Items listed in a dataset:
—————
(* ===== verification/TrieIter.v ===== *)
(** * Trie: iteration

    [TrieIterator] visits the nodes depth first; [content] lists the keys with
    their values.  The list is the map, in the lexicographic order of keys. *)

From stdpp Require Import base option list numbers strings gmap sorting.
From S2P Require Import Prelude Rlp RlpProofs LevmHost.
From S2P Require Import TrieNode TrieCodec Trie TrieLogic TrieMap TrieOps TrieCorrect.

Local Open Scope Z_scope.

(** ** The order of keys *)

Definition before (a b : list Z * list Z) : Prop := Nibbles.cmp a.1 b.1 = Lt.

Lemma cmp_app p a b : Nibbles.cmp (p ++ a) (p ++ b) = Nibbles.cmp a b.
Proof. induction p as [|x p IH]; [done|]. cbn. by rewrite Z.compare_refl. Qed.

Lemma cmp_cons_lt x y a b : x < y → Nibbles.cmp (x :: a) (y :: b) = Lt.
Proof. intros Hlt. cbn. by rewrite (proj2 (Z.compare_lt_iff x y) Hlt). Qed.

Lemma compare_byte_nibbles a b : byte a → byte b →
  Z.compare a b = match Z.compare (a / 16) (b / 16) with
                  | Eq => Z.compare (a mod 16) (b mod 16) | c => c end.
Proof.
  intros _ _. pose proof (Z.div_mod a 16). pose proof (Z.div_mod b 16).
  pose proof (Z.mod_pos_bound a 16). pose proof (Z.mod_pos_bound b 16).
  destruct (Z.compare_spec (a / 16) (b / 16)) as [E|E|E].
  - destruct (Z.compare_spec (a mod 16) (b mod 16));
      [apply Z.compare_eq_iff|apply Z.compare_lt_iff|apply Z.compare_gt_iff]; lia.
  - apply Z.compare_lt_iff. lia.
  - apply Z.compare_gt_iff. lia.
Qed.

(** The order of keys is that of their nibbles. *)
Lemma cmp_nibs a b : bytes a → bytes b → Nibbles.cmp (nibs a) (nibs b) = Nibbles.cmp a b.
Proof.
  intros Ha. revert b. induction Ha as [|x a Hx Ha IH]; intros b Hb.
  - destruct Hb as [|y b Hy Hb]; [done|]. by rewrite nibs_cons.
  - destruct Hb as [|y b Hy Hb]; [by rewrite nibs_cons|]. rewrite !nibs_cons by done.
    cbn [Nibbles.cmp]. rewrite (compare_byte_nibbles x y) by done. rewrite IH by done.
    destruct (x / 16 ?= y / 16); [|done|done]. by destruct (x mod 16 ?= y mod 16).
Qed.

Lemma StronglySorted_app_2 {A} (R : A → A → Prop) l1 l2 :
  StronglySorted R l1 → StronglySorted R l2 → (∀ a b, a ∈ l1 → b ∈ l2 → R a b) →
  StronglySorted R (l1 ++ l2).
Proof.
  intros H1 H2 Hlt. induction H1 as [|a l1 H1 IH Ha]; [done|]. cbn. constructor.
  - apply IH. intros x y Hx. apply Hlt. by constructor.
  - apply Forall_app. split; [done|]. apply Forall_forall. intros b Hb. apply Hlt; [constructor|done].
Qed.

(** ** The entries below a node *)

Section Iter.
Context {D : Type} `{TrieDB D} `{CryptoLaws}.
Context (t : Trie D) (Hc : collision_free (state t)).

Notation s := (state t).
Notation at_stack stk := {| it_trie := t; stack := stk |}.

(** [out] lists the entries of [m] below the path [pre], in order. *)
Definition lists (pre : list Z) (m : Map) (out : list (list Z * list Z)) : Prop :=
  StronglySorted before out ∧
  ∀ k v, (k, v) ∈ out ↔ ∃ q, nibbles q ∧ k = pre ++ q ∧ m q = Some v.

Definition emit (out : list (list Z * list Z)) : list (list Z * list Z) :=
  (λ e, (Nibbles.chunks e.1, e.2)) <$> out.

(** [content] on [stk ++ rest] emits [out], then what [rest] has. *)
Definition yields (stk : list (Nibbles * NodeHash)) (out : list (list Z * list Z)) : Prop :=
  ∃ cost, ∀ fuel rest,
    content (cost + fuel) (at_stack (stk ++ rest)) =
    (o ← content fuel (at_stack rest); Ok (emit out ++ o)).

Lemma yields_nil : yields [] [].
Proof. exists O. intros fuel rest. cbn. by destruct (content fuel _). Qed.

Lemma yields_app stk1 stk2 out1 out2 :
  yields stk1 out1 → yields stk2 out2 → yields (stk1 ++ stk2) (out1 ++ out2).
Proof.
  intros [c1 H1'] [c2 H2']. exists (c1 + c2)%nat. intros fuel rest.
  rewrite <-Nat.add_assoc, <-app_assoc, H1', H2'.
  destruct (content fuel _); cbn; [|done..]. unfold emit. by rewrite fmap_app, app_assoc.
Qed.

Definition own_entry (p : Nibbles) (n : Node) : list (list Z * list Z) :=
  match n with
  | Branch _ v => if vec_is_empty v then [] else [(Nibbles.to_bytes p, v)]
  | Extension _ _ => []
  | Leaf _ v => [(Nibbles.to_bytes p, v)]
  end.

(** One visit: the node's own entry, then those of the stack it leaves. *)
Lemma yields_visit pre h n stk out own :
  knows s h n → (∀ rest, (iter_push pre n rest).2 = stk ++ rest) →
  own_entry (iter_push pre n []).1 n = emit own →
  yields stk out → yields [(pre, h)] (own ++ out).
Proof.
  intros Hk Hpush Hown [c Hy]. exists (S c). intros fuel rest. cbn [content app Nat.add].
  unfold iter_next. cbn [stack it_trie]. rewrite (get_node_knows _ _ n) by done.
  assert ((iter_push pre n rest).1 = (iter_push pre n []).1) as Hp by (by destruct n).
  specialize (Hpush rest). destruct (iter_push pre n rest) as [p stk'] eqn:Ep. cbn in Hpush, Hp.
  subst stk' p. cbn [mbind outcome_bind]. rewrite Hy.
  unfold emit in *. rewrite fmap_app, <-Hown.
  destruct (content fuel _) as [o| | |]; cbn; [|done..]. f_equal. rewrite <-app_assoc.
  destruct n as [cs v|p c'|p v]; cbn; [|done|done]. by destruct (vec_is_empty v).
Qed.

Lemma lists_under pre p m m' out :
  nibbles p → meq m' (under p m) → lists (pre ++ p) m out → lists pre m' out.
Proof.
  intros Hp Hm [Hs Hin]. split; [done|]. intros k v. rewrite Hin. split.
  - intros (q & Hq & -> & Hv). exists (p ++ q). rewrite <-app_assoc.
    assert (nibbles (p ++ q)) by (by apply nibbles_app). split_and!; try done.
    rewrite Hm by done. by rewrite under_app.
  - intros (q & Hq & -> & Hv). rewrite Hm in Hv by done. apply under_Some in Hv as (r & -> & Hv).
    apply nibbles_app in Hq as [_ Hq]. exists r. by rewrite <-app_assoc.
Qed.

Lemma to_bytes_flagged leaf k : nibbles k → Nibbles.to_bytes (flagged leaf k) = Nibbles.chunks k.
Proof.
  intros Hk. unfold Nibbles.to_bytes. rewrite is_leaf_flagged by done.
  by rewrite removelast_flagged.
Qed.

Lemma to_bytes_plain k : nibbles k → Nibbles.to_bytes k = Nibbles.chunks k.
Proof. intros Hk. rewrite <-(to_bytes_flagged false) by done. unfold flagged. by rewrite app_nil_r. Qed.

(** ** The children of a branch *)

Lemma children_slots f :
  slots_ok s f →
  children (choices_of f) =
    (λ i, (i, slot_hash (f i))) <$> filter (λ i, is_Some (f i)) (seq 0 16).
Proof.
  intros Hf. unfold children.
  assert (imap pair (choices_of f) = (λ i, (i, slot_hash (f i))) <$> seq 0 16) as -> by done.
  induction (seq 0 16) as [|i l IH]; [done|]. rewrite fmap_cons, !filter_cons. cbn [snd].
  destruct (slot_cases s f i Hf) as [(n & m & Hi & Hv & _)|[Hi Hv]].
  - rewrite decide_True by done. rewrite decide_True by (rewrite Hi; eauto). by rewrite IH.
  - rewrite decide_False by (rewrite Hv; done). rewrite decide_False by (rewrite Hi; by intros []).
    apply IH.
Qed.

Lemma iter_push_branch pre cs v rest :
  iter_push pre (Branch cs v) rest =
    (pre, ((λ c, (pre ++ [Z.of_nat c.1], c.2)) <$> children cs) ++ rest).
Proof.
  unfold iter_push, children. f_equal. induction (imap pair cs) as [|[i h] l IH]; [done|].
  cbn [foldr]. rewrite filter_cons. cbn [snd]. case_decide as E.
  - rewrite E, IH. done.
  - apply not_true_is_false in E. by rewrite E, IH.
Qed.

(** The children with the indices [ix], which increase. *)
Lemma children_yield f pre ix :
  slots_ok s f → nibbles pre → StronglySorted lt ix → Forall (λ i, (i < 16)%nat ∧ is_Some (f i)) ix →
  (∀ i n m, f i = Some (n, m) → ∀ pre, nibbles pre → ∃ out, lists pre m out ∧ yields [(pre, compute_hash n)] out) →
  ∃ out, yields ((λ i, (pre ++ [Z.of_nat i], slot_hash (f i))) <$> ix) out ∧
    StronglySorted before out ∧
    ∀ k v, (k, v) ∈ out ↔ ∃ i q, i ∈ ix ∧ nibbles q ∧ k = pre ++ Z.of_nat i :: q ∧
      (f i ≫= λ '(_, m), m q) = Some v.
Proof.
  intros Hf Hpre Hs His IH. induction Hs as [|i ix Hs IHs Hlt].
  { exists []. split_and!; [apply yields_nil|constructor|]. intros k v. split.
    - by intros ?%not_elem_of_nil.
    - by intros (i & q & ?%not_elem_of_nil & _). }
  apply Forall_cons in His as [[Hi [[n m] Hn]] His].
  destruct (IHs His) as (out2 & Hy2 & Hs2 & Hin2).
  assert (nibbles (pre ++ [Z.of_nat i])) as Hpi.
  { apply nibbles_app. split; [done|]. constructor; [by apply index_nibble|constructor]. }
  destruct (IH i n m Hn (pre ++ [Z.of_nat i]) Hpi) as (out1 & [Hs1 Hin1] & Hy1).
  exists (out1 ++ out2). split_and!.
  - rewrite fmap_cons. change (?a :: ?b) with ([a] ++ b). apply yields_app; [|done].
    by rewrite Hn.
  - apply StronglySorted_app_2; [done..|]. intros [k1 v1] [k2 v2] H1'%Hin1 H2'%Hin2.
    destruct H1' as (q1 & _ & -> & _), H2' as (j & q2 & Hj & _ & -> & _).
    unfold before. cbn [fst]. rewrite <-app_assoc, cmp_app. apply cmp_cons_lt.
    apply (proj1 (Forall_forall _ _) Hlt) in Hj. lia.
  - intros k v. rewrite elem_of_app, Hin1, Hin2. split.
    + intros [(q & Hq & -> & Hv)|(j & q & Hj & Hq & -> & Hv)].
      * exists i, q. split_and!; [constructor|done|by rewrite <-app_assoc|by rewrite Hn].
      * exists j, q. split_and!; try done. by constructor.
    + intros (j & q & [->|Hj]%elem_of_cons & Hq & -> & Hv).
      * left. exists q. rewrite Hn in Hv. by rewrite <-app_assoc.
      * right. eauto 6.
Qed.

Lemma seq_sorted a n : StronglySorted lt (seq a n).
Proof.
  revert a. induction n as [|n IH]; intros a; constructor; [apply IH|].
  apply Forall_forall. intros x Hx%elem_of_seq. lia.
Qed.

Lemma StronglySorted_filter_2 {A} (R : A → A → Prop) (P : A → Prop) `{∀ x, Decision (P x)} l :
  StronglySorted R l → StronglySorted R (filter P l).
Proof.
  induction 1 as [|a l Hl IH Ha]; [constructor|]. rewrite filter_cons. case_decide; [|done].
  constructor; [done|]. apply Forall_forall. intros x [_ Hx]%list_elem_of_filter.
  by apply (proj1 (Forall_forall _ _) Ha).
Qed.

Lemma node_yields n m :
  Rep s n m → ∀ pre, nibbles pre → knows s (compute_hash n) n →
  ∃ out, lists pre m out ∧ yields [(pre, compute_hash n)] out.
Proof.
  induction 1 as [k v m Hk Hne Hb Hm|p cs v m' m Hp Hne Hkn Hr IH Hm|f v m Hkn Hf IH Hb Ht Hm];
    intros pre Hpre Hk0.
  - exists [(pre ++ k, v)]. split.
    + split; [repeat constructor|]. intros k' v'. rewrite list_elem_of_singleton. split.
      * intros [= -> ->]. exists k. rewrite Hm by done. unfold single, upd. by rewrite decide_True.
      * intros (q & Hq & -> & Hv). rewrite Hm in Hv by done. unfold single, upd in Hv.
        case_decide; naive_solver.
    + change [(pre ++ k, v)] with ([(pre ++ k, v)] ++ []).
      eapply (yields_visit _ _ _ []); [exact Hk0|done| |apply yields_nil].
      cbn. unfold emit. cbn. rewrite app_assoc.
      pose proof (to_bytes_flagged true (pre ++ k)) as Hb'. unfold flagged in Hb'.
      rewrite Hb' by (by apply nibbles_app). done.
  - destruct (IH (pre ++ p)) as (out & Hl & Hy); [by apply nibbles_app|done|].
    exists out. split; [by apply (lists_under pre p m' m out)|].
    change out with ([] ++ out).
    eapply (yields_visit _ _ _ [(pre ++ p, compute_hash (Branch cs v))]); [exact Hk0|done|done|done].
  - assert (slots_ok s f) as Hf' by (intros i n m' Hi; eauto).
    destruct (children_yield f pre (filter (λ i, is_Some (f i)) (seq 0 16))) as (out & Hy & Hs & Hin);
      [done|done|apply StronglySorted_filter_2, seq_sorted| | |].
    { apply Forall_forall. intros i [Hi Hs]%list_elem_of_filter. apply elem_of_seq in Hs. split; [lia|done]. }
    { intros i n m' Hi pre' Hpre'. apply (IH i n m' Hi); [done|]. eauto. }
    assert (∀ k' v', (k', v') ∈ out ↔ ∃ x q, nibble x ∧ nibbles q ∧ k' = pre ++ x :: q ∧
      m (x :: q) = Some v') as Hin'.
    { intros k' v'. rewrite Hin. split.
      - intros (i & q & [_ Hi%elem_of_seq]%list_elem_of_filter & Hq & -> & Hv).
        assert (nibble (Z.of_nat i)) as Hx by (apply index_nibble; lia).
        exists (Z.of_nat i), q. split_and!; try done.
        rewrite Hm by (by constructor). cbn. by rewrite Nat2Z.id.
      - intros (x & q & Hx & Hq & -> & Hv). rewrite Hm in Hv by (by constructor). cbn in Hv.
        destruct (nibble_index x Hx) as [Hi Hz]. exists (Z.to_nat x), q. rewrite Hz.
        split_and!; try done. apply list_elem_of_filter. split; [by destruct (f (Z.to_nat x))|].
        apply elem_of_seq. lia. }
    set (own := if vec_is_empty v then [] else [(pre, v)]). exists (own ++ out). split.
    + split.
      * apply StronglySorted_app_2; [subst own; case_match; repeat constructor|done|].
        intros [k1 v1] [k2 v2] H1' H2'%Hin'. destruct H2' as (x & q & _ & _ & -> & _).
        subst own. destruct (vec_is_empty v); [by apply not_elem_of_nil in H1'|].
        apply list_elem_of_singleton in H1' as [= -> ->]. unfold before. cbn [fst].
        rewrite <-(app_nil_r pre) at 1. by rewrite cmp_app.
      * intros k' v'. rewrite elem_of_app, Hin'. split.
        -- intros [Ho|(x & q & Hx & Hq & -> & Hv)]; [|exists (x :: q); split; [by constructor|done]].
           subst own. exists []. destruct (vec_is_empty v) eqn:Ev; [by apply not_elem_of_nil in Ho|].
           apply list_elem_of_singleton in Ho as [= -> ->]. split; [constructor|].
           rewrite app_nil_r, Hm by constructor. cbn. unfold value_of. by rewrite Ev.
        -- intros ([|x q] & Hq & -> & Hv).
           ++ left. rewrite Hm in Hv by done. cbn in Hv. unfold value_of in Hv. subst own.
              destruct (vec_is_empty v); [done|]. simplify_eq. rewrite app_nil_r. constructor.
           ++ right. apply Forall_cons in Hq as [Hx Hq]. eauto 6.
    + eapply yields_visit; [exact Hk0| | |exact Hy].
      * intros rest. rewrite iter_push_branch. cbn [snd]. rewrite children_slots by done.
        by rewrite <-list_fmap_compose.
      * rewrite iter_push_branch. cbn [fst own_entry]. subst own.
        destruct (vec_is_empty v); [done|]. unfold emit. cbn. by rewrite to_bytes_plain.
Qed.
—————
▶ [Requirement]
Your answer should consist solely of the lines above from the line with "destruct (IH i" to the line with "by rewrite Hn.", both included, reproduced exactly.

▶ [Exercise result]
  destruct (IH i n m Hn (pre ++ [Z.of_nat i]) Hpi) as (out1 & [Hs1 Hin1] & Hy1).
  exists (out1 ++ out2). split_and!.
  - rewrite fmap_cons. change (?a :: ?b) with ([a] ++ b). apply yields_app; [|done].
    by rewrite Hn.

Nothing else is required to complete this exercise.